Но Нарбут интересен ещё и как издатель, поскольку практически всю жизнь он занимался руководством издательских процессов, выпуская в свет множество книг, газет и журналов. В книге «Максим Горький и советская печать», которая вышла в 1964 году в серии «Архив Горького», целый раздел отведён переписке Горького и Нарбута. Опубликованное в этом разделе письмо Нарбута Горькому от 7 августа 1925 года и ответ Горького из Сорренто от 17 августа 1925 года в полной мере раскрывают масштаб личности Нарбута-издателя, наглядно иллюстрируя эпистолярную формулу Серафимовича о нём как о «собирателе литературы земли Союзной», а также воспоминания работника отдела печати ЦК ВКП(б) А. Аршаруни о Нарбуте как о руководителе «принципиальном и сведущем в делах не только поэзии, но и литературы вообще».
(Публикация эпистолярной подборки в серии «Архив Горького» ценна также данной в преамбуле ссылкой на статью Нарбута «Читатель хочет романтизма», опубликованную в № 10 «Журналиста» за 1925 год. По сути, это отсылка к целому пласту мало изученной нарбутовской публицистики, разрабатывавшей насущные вопросы развития литературного процесса (на протяжении 1920-1930-х годов статьи Нарбута регулярно выходили на страницах «Журналиста» – журнала теории и практики печати, органа Центрального и Московского бюро секции работников печати).
В начале 1930-х годов он возвращается к поэтическому творчеству, публикуя стихи в «Новом мире» и «Красной нови», связанные с так называемой научной поэзией. Нарбут намеревался собрать их в сборнике «Спираль», но сборник не был издан.

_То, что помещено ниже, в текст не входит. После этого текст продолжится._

(** [Work::try_from(ExpandedDifficulty)]; [!x] is the bitwise complement in
    256 bits. *)
Definition work_try_from (expanded : Z) : outcome (option Z) :=
  d ← u256 (expanded + 1);
  result ← u256 ((U256_MAX - expanded) / d + 1);
  if result <=? u128_MAX then Ok (Some result) else Ok None.

Definition to_work (compact : Z) : outcome (option Z) :=
  expanded ← to_expanded compact;
  match expanded with
  | None => Ok None
  | Some t => work_try_from t
  end.

(** The size, a [usize], is at least 1; the shifts keep 256 bits. *)
Definition to_compact (x : Z) : outcome Z :=
  _ ← assert_ (0 <? x);
  let size := u256_bits x / 8 + 1 in
  mantissa ← (if x <=? UNSIGNED_MANTISSA_MASK
              then s ← unwrap (u64_checked (3 - size)); Ok (as_unsigned 256 (Z.shiftl x (8 * s)))
              else s ← unwrap (u64_checked (size - 3)); Ok (Z.shiftr x (8 * s)));
  _ ← assert_ (size <? 31 + OFFSET);
  size ← unwrap (u32_checked size);
  _ ← assert_ (mantissa <=? UNSIGNED_MANTISSA_MASK);
  mantissa ← unwrap (u32_checked mantissa);
  if 0 <? mantissa then unwrap (u32_checked (mantissa + Z.shiftl size 24)) else Panic.

Definition from_bytes_in_display_order (b : bytes) : res string Z :=
  let difficulty := be_value b in
  e ← lift (to_expanded difficulty);
  match e with
  | None => Err "invalid difficulty value"
  | Some _ => Ok difficulty
  end.
Definition compact_bytes_in_display_order (c : Z) : bytes := be_bytes 4 c.

(** [ExpandedDifficulty::from_hash] and the comparison of a hash with a
    threshold. *)
Definition from_hash (hash : bytes) : Z := le_value hash.
Definition hash_cmp (hash : bytes) (threshold : Z) : comparison := CompOpp (Z.compare threshold (from_hash hash)).

(** [Sum], [Div] and [Mul] of expanded difficulties. *)
Definition expanded_sum (l : list Z) : outcome Z := foldM (fun acc d => u256 (acc + d)) 0 l.
Definition expanded_div (x n : Z) : outcome Z := if n =? 0 then Panic else Ok (x / n).
Definition expanded_mul (x n : Z) : outcome Z := u256 (x * n).

(** The proof-of-work limits of Mainnet, and of test networks by their
    configured value. *)
Inductive PowLimit : Type := MainnetLimit | TestnetLimit (limit : Z).
Definition target_difficulty_limit (l : PowLimit) : outcome Z :=
  match l with
  | TestnetLimit limit => Ok limit
  | MainnetLimit =>
      c ← to_compact (Z.shiftl 1 243 - 1);
      e ← to_expanded c;
      unwrap e
  end.

(** [PartialCumulativeWork]. *)
Definition cumulative_work_add (w rhs : Z) : outcome Z := unwrap (checked 0 u128_MAX (w + rhs)).
Definition cumulative_work_sub (w rhs : Z) : outcome Z := unwrap (checked 0 u128_MAX (w - rhs)).

(** * The specification

    [ToTarget] of the Zcash protocol, section 7.7.4: a floating point number of
    radix 256 with a 23-bit mantissa; fractions are rounded down. *)
Definition spec_mantissa (x : Z) : Z := x mod 2 ^ 23.
Definition spec_exponent (x : Z) : Z := x / 2 ^ 24 - 3.
Definition spec_negative (x : Z) : bool := Z.testbit x 23.
Definition spec_target (x : Z) : Z :=
  if 0 <=? spec_exponent x then spec_mantissa x * 256 ^ spec_exponent x
  else spec_mantissa x / 256 ^ (- spec_exponent x).

(** * Lemmas *)

#[global] Arguments to_expanded : simpl never.
#[global] Arguments to_compact : simpl never.

Lemma sign_bit_test x : (Z.land x SIGN_BIT =? SIGN_BIT) = Z.testbit x 23.
Proof.
  change SIGN_BIT with (2 ^ 23). destruct (Z.testbit x 23) eqn:E.
  - apply Z.eqb_eq, Z.bits_inj'. intros n Hn. rewrite Z.land_spec, Z.pow2_bits_eqb by done.
    destruct (Z.eqb_spec 23 n) as [<-|]; [by rewrite E | by rewrite andb_false_r].
  - apply Z.eqb_neq. intros H. apply (f_equal (fun y => Z.testbit y 23)) in H.
    rewrite Z.land_spec, E, Z.pow2_bits_true in H by done. done.
Qed.

Lemma mantissa_mask x : Z.land x UNSIGNED_MANTISSA_MASK = spec_mantissa x.
Proof. change UNSIGNED_MANTISSA_MASK with (Z.ones 23). by rewrite Z.land_ones. Qed.

Lemma exponent_shift x : Z.shiftr x PRECISION - OFFSET = spec_exponent x.
Proof. unfold PRECISION, OFFSET. by rewrite Z.shiftr_div_pow2. Qed.

Lemma spec_mantissa_bound x : 0 <= spec_mantissa x < 2 ^ 23.
Proof. by apply Z.mod_pos_bound. Qed.

Lemma u256_in {E} x : 0 <= x < 2 ^ 256 -> u256 (E := E) x = Ok x.
Proof. intros. unfold u256. rewrite checked_in by (unfold U256_MAX; lia). done. Qed.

Идейные споры о новом понимании искусства и возникающие в результате этого писательские конфронтации против собственной воли втягивают Нарбута в круг окололитературных интриг и баталий. Поглощённый партийной и литературно-организаторской деятельностью, он неожиданно попадает в течение сложного и неоднозначного социально-политического процесса, что приводит его к падению с высоты административной системы: неожиданно появляются свидетельства о том, что в деникинской контрразведке Нарбут письменно отрёкся от своей большевистской деятельности.
Инициатором этого «разоблачения» Нарбута предположительно является его идейный оппонент Александр Константинович Воронский.
3 октября 1928 года в «Красной газете» появилось такое сообщение: «Ввиду того, что Нарбут В. И. скрыл от партии, как в 1919 г., когда он был освобождён из ростовской тюрьмы и вступил в организацию, так и после, когда дело его разбиралось в ЦКК, свои показания деникинской контрразведке, опорочивающие партию и недостойные члена партии, – исключить его из рядов ВКП(б)».
Несомненную роль в его исключении сыграл фельетон о нём в эмигрантской печати Георгия Иванова, вошедший в его книгу «Петербургские зимы» (1928), написанный с обычной для Георгия Иванова остротой, но и с многочисленными неточностями и передержками (например, явно пришедшееся большевикам по вкусу, изображение Нарбута 1910-х годов как богатейшего помещика, разоряющего мужиков и сыплющего деньгами).
Судьба поэзии Нарбута как будто бы коренится в мучительной (или скорее – в мученической, как писал об этом в своей работе «Путь Владимира Нарбута» Роман Кожухаров) «великой несогласуемости» многих её начал. Тонкий лирик, чьё творчество последовательно шло в русле поэтического авангарда по пути усложнения стиля, Нарбут поддерживал ВАПП и ратовал с высоты занимаемых партийных, издательских и общественных должностей «за простоту», за литературу, доступную пониманию пролетарских и крестьянских масс. Эта «несогласуемость» несла скрытую угрозу самому существованию поэта и его «терпеливой» Музы.